Sick despair threatened to double Perennius up. There was no unified command on the Eagle. That was his fault. It was perhaps inevitable as well, because Perennius had neither the talent nor the training for organizing other people. He could carry out a task himself or lead others if they cared to follow him; but he had never cared enough about command to try to learn why men who were not self-starters as he was seemed willing to take suicidal risks for some officers.

So the agent had command of the Eagle only by virtue of orders on a scrap of papyrus. That had increasingly little effect as death reached for the liburnian against the wind. Perennius had shown no interest in Leonidas and his deck crew, so long as they provided the transportation he required; and if the efforts of the oarsmen below were meshed effectively with those of the seamen proper, then that was nothing for which Perennius could take credit either. Now the ship was in danger, and there was no plan for how it could fight or run as a unit.

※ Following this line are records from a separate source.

(** The arguments of the subrequest, taken apart at the ["&"]s. *)
Lemma segments_redis_args (cf : BackEnd.main_conf) (info : WXSessionInfo) :
  plain (openid info) → plain (session_key info) →
  plain (str (BackEnd.redis_pwd (BackEnd.redis_info cf))) →
  Arg.segments (redis_args cf info)
  = [bs "key=" ++ openid info; bs "value=" ++ session_key info;
     bs "pwd=" ++ str (BackEnd.redis_pwd (BackEnd.redis_info cf))].
Proof.
  intros Hk%plain_no_amp Hv%plain_no_amp Hp%plain_no_amp. unfold redis_args.
  assert (Hseg : ∀ l, Arg.segments ("&"%ch :: l) = [] :: Arg.segments l) by done.
  change (bs "&value=") with ("&"%ch :: bs "value="). change (bs "&pwd=") with ("&"%ch :: bs "pwd=").
  rewrite <- !app_comm_cons, (app_assoc (bs "key=")), Arg.segments_app, Hseg
    by (auto with ngx).
  rewrite (app_assoc (bs "value=")), Arg.segments_app, Hseg
    by (auto with ngx).
  rewrite <- (app_nil_r (bs "pwd=" ++ _)) at 1.
  rewrite Arg.segments_app by (auto with ngx).
  cbn [Arg.segments]. by rewrite !app_nil_r.
Qed.

Lemma seg_value_named (name v : bytes) : Arg.seg_value name (name ++ "="%ch :: v) = Some v.
Proof.
  unfold Arg.seg_value. rewrite decide_True.
  - by rewrite Arg.drop_name.
  - apply Arg.named_split. by exists name, v.
Qed.

Lemma seg_value_other (name seg : bytes) (c d : Z) :
  lower d ≠ lower c → Arg.seg_value (c :: name) (d :: seg) = None.
Proof.
  intros Hne. unfold Arg.seg_value. rewrite decide_False; [done|].
  intros [H _]. unfold ci_eq in H. cbn in H. by injection H.
Qed.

Swallowing an anger that was now directed at himself and not the captain, Perennius said, “Leonidas, I’ll do what I can to save us now, but you’ll have to tell me what to expect.”

. Behind Leonidas there were four sailors instead of the usual one, leaning their weight on the tiller which controlled the paired steering oars. The liburnian was heeling enough to the right that Perennius suspected the blade on the port side must barely be clipping the waves. The starboard oar would be providing full turning force. Leonidas gestured toward his straining men and said, “If the gods grant the wind freshens, we’ll pass to port of both of those bastards and be able to make land safely if the oarsmen hold out – as they will not.” He spat over the railing with an angry intensity which he seemed to be trying to direct away from the agent. He looked back again sharply. “No way we can keep them from stripping and burning the ship, but we can maybe get our own bums clear.”

The agent’s mouth was dry. He wished he had his sword hilt for his hand to squeeze. “All right,” he said, looking past the windward edge of the sail toward the pirate who was already more nearly ahead of them than on their port quarter. Even if a fresher breeze did add a knot or two to the Eagle’s speed, it was too late to hope that would get them clear. “Can we ram?” Perennius went on with as little emotion as possible. As if he did not know the bronze beak had not been replaced, as if he had not heard Niger’s sneering certainty that any of the laid-up vessels would crumble to dust if they struck another ship.